RE: Programming languages -- the "third rail" of secure co ding


From: Jeremy Epstein <jeremy.epstein () webmethods com>
Date: Fri, 30 Jul 2004 22:51:22 +0100

Kevin Wall pointed to http://www2.latech.edu/~acm/HelloWorld.shtml as a good
source point; several of the languages I programmed in aren't listed (e.g.,
PL/360, which in many respects was to the IBM 360 as C was to the PDP/11).
Throughout the 1970s (and maybe even 1980s) a researcher named Jean Sammet
at IBM published a yearly list of what claimed to be all the programming
languages in use.  See
http://www.computerhistory.org/events/hall_of_fellows/sammet/ for more about
her.

To relate this to security, I "discovered" the concept of a buffer overrun
when writing PL/360 code back in 1978.  Languages that lack strong typing,
like PL/360 and C, clearly have a harder time being secure than those that
aren't.  And that's true of reliability as well.

So perhaps such a list would be interesting if one identified the
characteristics that make a language "good" from a security perspective
(several such lists have been posted to this list), and then correlate it to
some of the very long lists of languages.  That would at least give a
starting point for a discussion of "best"....

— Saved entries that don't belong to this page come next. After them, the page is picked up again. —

(* ===== verification/JobSchedulerResults.v ===== *)
(** What the scheduler's operations achieve: a wake claims every due job in
    order, and every operation that arms leaves the timer of the nearest
    occurrence. *)
From S2P Require Import Prelude Errors Jobs JobRepository Programs JobScheduler JobSchedulerSafety JobSchedulerSystem.
#[local] Open Scope string_scope. #[local] Open Scope Z_scope.

Notation events := (list (event port_answer unit)).

(** The jobs whose claims were asked for, the claims granted and dispatched,
    and the answers of the due query, with the time asked for. *)
Definition claim_in (e : event port_answer unit) : option string :=
  match e with Event (ClaimDue id _) _ _ => Some id | _ => None end.
Definition granted_in (e : event port_answer unit) : option ClaimedJobRun :=
  match e with Event (ClaimDue _ _) (Ok claim) _ => claim | _ => None end.
Definition dispatched_in (e : event port_answer unit) : option ClaimedJobRun :=
  match e with Event (Dispatch claim) _ _ => Some claim | _ => None end.
Definition listed_in (e : event port_answer unit) : option (Z * list JobSummary) :=
  match e with Event (ListDue now) (Ok due) _ => Some (now, due) | _ => None end.
Definition claims_of (h : events) : list string := omap claim_in h.
Definition granted_of (h : events) : list ClaimedJobRun := omap granted_in h.
Definition dispatched_of (h : events) : list ClaimedJobRun := omap dispatched_in h.
Definition listed_of (h : events) : list (Z * list JobSummary) := omap listed_in h.
Definition reported (h : events) : Prop := ∃ error w, Event (OnInternalError error) tt w ∈ h.

(** The jobs of a list that are due. *)
Definition due_jobs (now : Z) (jobs : list JobSummary) : list JobSummary :=
  List.filter (λ j, negb (not_due now j)) jobs.

(** ** A logic of traces *)
Definition record (g : events) (e : event port_answer unit) : events := (g ++ [e])%list.
Definition anything (g : events) (c : port) : Prop := True.

Lemma after_record h g : after_history record g h = (g ++ h)%list.
Proof.
  revert g. induction h as [|e h IH]; intros g; [by rewrite app_nil_r|].
  cbn. unfold after_history in IH. rewrite IH. unfold record. by rewrite <-app_assoc.
Qed.

Notation never := (λ _ _, False).
Notation trace_spec := (spec_t (R := unit) (E := thrown) anything record never).
(** The trace of a run. *)
Lemma trace_run {A} T P (m : sched A) Q s e o s' h :
  trace_spec T P m Q → P s [] → run_prog e [] (m s) = ((o, s'), h) →
  match o with Next x => Q x s' h | Return _ => False | Throw _ => T s' h end.
Proof.
  intros Hs HP Hr. specialize (Hs s [] HP).
  apply (wp_run _ _ (m s) ([] : events) _ e []) in Hs; [|by intros [|] ?].
  rewrite Hr in Hs. destruct Hs as (HQ & _). by rewrite after_record in HQ.
Qed.

(** What the claims of a trace are, all at once. *)
Definition facts (g : events) := (listed_of g, claims_of g, granted_of g, dispatched_of g).

Definition irrelevant (c : port) : bool :=
  match c with ClaimDue _ _ | Dispatch _ | ListDue _ => false | _ => true end.

Lemma omap_record {A} (f : event port_answer unit → option A) g e :
  omap f (record g e) = (omap f g ++ option_list (f e))%list.
Proof. unfold record. rewrite omap_app. cbn. by destruct (f e). Qed.

Lemma facts_record g c r w : irrelevant c = true → facts (record g (Event c r w)) = facts g.
Proof.
  intros Hc. unfold facts, listed_of, claims_of, granted_of, dispatched_of.
  rewrite !omap_record. destruct c; try done; cbn; by rewrite !app_nil_r.
Qed.

(** ** The nearest occurrence *)

(** The next occurrences of the definitions that have a valid schedule. *)
Definition schedules (jobs : list JobSummary) : list Z :=
  omap (λ j, if hasValidPersistedSchedule j then js_nextRunAt j else None) jobs.

Definition is_nearest (n : Z) (l : list Z) : Prop := n ∈ l ∧ Forall (λ m, n ≤ m) l.
(** src/server/job-runner.ts:241-249 sealPersistence *)
Definition sealPersistence (adopted : option JobRunState) (a : ActiveRun) : ActiveRun :=
  if ar_sealed a then a
  else {| ar_state := default (ar_state a) adopted; ar_stopReason := ar_stopReason a;
          ar_conversationId := ar_conversationId a; ar_sealed := true; ar_lease := ar_lease a |}.

(** What another task does to the attempt while it is suspended. *)
Inductive interference :=
| StopRequested (reason : StopReason)
| Sealed (adopted : option JobRunState).
Definition interfere (i : interference) (a : ActiveRun) : ActiveRun :=
  match i with StopRequested r => requestStop r a | Sealed s => sealPersistence s a end.
Definition interfere_all (w : list interference) (a : ActiveRun) : ActiveRun :=
  fold_left (λ a i, interfere i a) w a.

#[export] Instance awaited_interference : Interference command (list interference) ActiveRun :=
  λ c w a, if awaited c then interfere_all w a else a.

Notation stmt := (Programs.stmt answer (list interference) ActiveRun JobRunState thrown).
Notation call_ := (Programs.call_ (ans := answer) (W := list interference) (S := ActiveRun)
  (R := JobRunState) (E := thrown)) (only parsing).
Notation call_ok := (Programs.call_ok (ans := answer) (W := list interference) (S := ActiveRun)
  (R := JobRunState) (E := thrown)) (only parsing).

(** ** The execution of an attempt *)

(** src/server/job-runner.ts:129-131 safeErrorCode *)
Definition safeErrorCode (error : thrown) (fallback : ErrorCode) : ErrorCode :=
  default fallback (error_code error).

Definition is_terminal (s : JobRunStatus) : bool :=
  negb (bool_decide (s = Queued)) && negb (bool_decide (s = Running)).

Section runner.
Context `{IntlData} `{Temporal} (job : JobSummary) (owner : ConversationOwner).

#[local] Notation jobId := (js_id job).

(** src/server/job-runner.ts:509-512 publish *)
Definition publish (state : JobRunState) : stmt unit := call_ (Publish state).

(** src/server/job-runner.ts:467-494 finish *)
Definition finish (status : JobRunStatus) (errorCode : option ErrorCode) (phase : option JobRunPhase)
  : stmt JobRunState :=
  a ← get_;
  if ar_sealed a then return_ (ar_state a)
  else
    r ← call_ (FinishRun jobId (rs_id (ar_state a)) status phase errorCode (rs_revision (ar_state a)));
    match r with
    | Ok state => modify_ (set_state state);; publish state;; mret state
    | Err error =>
        if is_app_error JOB_BUSY error then
          current ← call_ok (GetRun jobId (rs_id (ar_state a))) id;
          if is_terminal (rs_status (st_summary current))
          then modify_ (set_state current);; mret current
          else throw_ error
        else throw_ error
    end.
(** [return this.#finish(...)] *)
Definition return_finish {A} (status : JobRunStatus) (errorCode : option ErrorCode)
    (phase : option JobRunPhase) : stmt A :=
  s ← finish status errorCode phase; return_ s.

(** src/server/job-runner.ts:461-465 finishStopped *)
Definition finishStopped {A} (phase : option JobRunPhase) : stmt A :=
  a ← get_;
  if bool_decide (ar_stopReason a = Some StopShutdown)
  then return_finish Interrupted (Some JOB_INTERRUPTED) phase
  else return_finish Aborted (Some JOB_ABORTED) phase.

(** [if (this.#persistenceSealed) return active.state;] *)
Definition unless_sealed : stmt unit :=
  a ← get_; if ar_sealed a then return_ (ar_state a) else mret tt.
(** [if (active.stopReason !== undefined) return this.#finishStopped(active, phase);],
    the phase defaulting to the current one. *)
Definition unless_stopped (phase : option JobRunPhase) : stmt unit :=
  a ← get_;
  if bool_decide (is_Some (ar_stopReason a))
  then finishStopped (match phase with Some p => Some p | None => rs_phase (ar_state a) end)
  else mret tt.

(** [active.state = this.#repository.setRunPhase(...)], published. *)
(** src/server/job-runner.ts:339-343 enterPhase *)
Definition enter_phase (phase : JobRunPhase) : stmt unit :=
  a ← get_;
  s ← call_ok (SetRunPhase jobId (rs_id (ar_state a)) phase (rs_revision (ar_state a))) id;
  modify_ (set_state s);; publish s;; unless_sealed.

(** src/server/job-runner.ts:435-447 hookInput *)
Definition hook_input (policy : RuntimeWorkspacePolicy) (canonicalScriptPath : string) (phase : JobRunPhase)
    (a : ActiveRun) : JobHookRunInput := {|
  hin_canonicalScriptPath := canonicalScriptPath; hin_jobId := jobId; hin_jobName := js_name job;
  hin_runId := rs_id (ar_state a); hin_trigger := rs_trigger (ar_state a);
  hin_scheduledFor := rs_scheduledFor (ar_state a); hin_workspaceId := js_workspaceId job;
  hin_workspacePath := rwp_cwd policy; hin_conversationId := ar_conversationId a;
  hin_phase := phase |}.

(** src/server/job-runner.ts:429-448 runHook *)
Definition runHook (policy : RuntimeWorkspacePolicy) (canonicalScriptPath : string) (phase : JobRunPhase)
  : stmt JobHookResult :=
  a ← get_; call_ok (RunHook (hook_input policy canonicalScriptPath phase a)) id.

(** src/server/job-runner.ts:450-459 recordHook *)
Definition recordHook (hook : hook_kind) (res : JobHookResult) : stmt unit :=
  a ← get_;
  s ← call_ok (RecordHookResult jobId (rs_id (ar_state a)) hook (hook_exitCode res) (hook_stdout res)
                 (hook_stderr res) (rs_revision (ar_state a))) id;
  publish s;; modify_ (set_state s).

(** src/server/job-runner.ts:496-500 adoptHookStop *)
Definition adoptHookStop (res : JobHookResult) : stmt unit :=
  modify_ (λ a,
    match ar_stopReason a with
    | Some _ => a
    | None =>
        if bool_decide (hook_errorCode res = Some JOB_INTERRUPTED) then set_stop StopShutdown a
        else if bool_decide (hook_errorCode res = Some JOB_ABORTED) then set_stop StopAbort a
        else a
    end).

(** A hook phase once it is entered: the second validation, the script, its record. *)
(** src/server/job-runner.ts:324-336 hookPhase *)
Definition hook_phase (policy : RuntimeWorkspacePolicy) (script : string) (hook : hook_kind) : stmt unit :=
  let phase := match hook with HookPre => PreHook | HookPost => PostHook end in
  let failed := match hook with HookPre => JOB_PRE_RUN_FAILED | HookPost => JOB_POST_RUN_FAILED end in
  validated ← call_ (ValidateForRun script policy);
  match validated with
  | Err error => return_finish Blocked (Some (safeErrorCode error JOB_SCRIPT_UNAVAILABLE)) (Some phase)
  | Ok canonical =>
      res ← runHook policy canonical phase;
      unless_sealed;;
      recordHook hook res;;
      adoptHookStop res;;
      unless_stopped (Some phase);;
      if hook_succeeded res then mret tt
      else return_finish Failed (Some (default failed (hook_errorCode res))) (Some phase)
  end.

IMHO, though, any such effort is pointless.  The reality is that we're going
to be stuck with C/C++, Java, C#, FORTRAN, COBOL, and various
interpreted/scripting languages for a very long time.  Rather than argue
about what makes something good/better, we'd be better off figuring out how
to use them more effectively.

As engineers, we need "good enough", not perfection.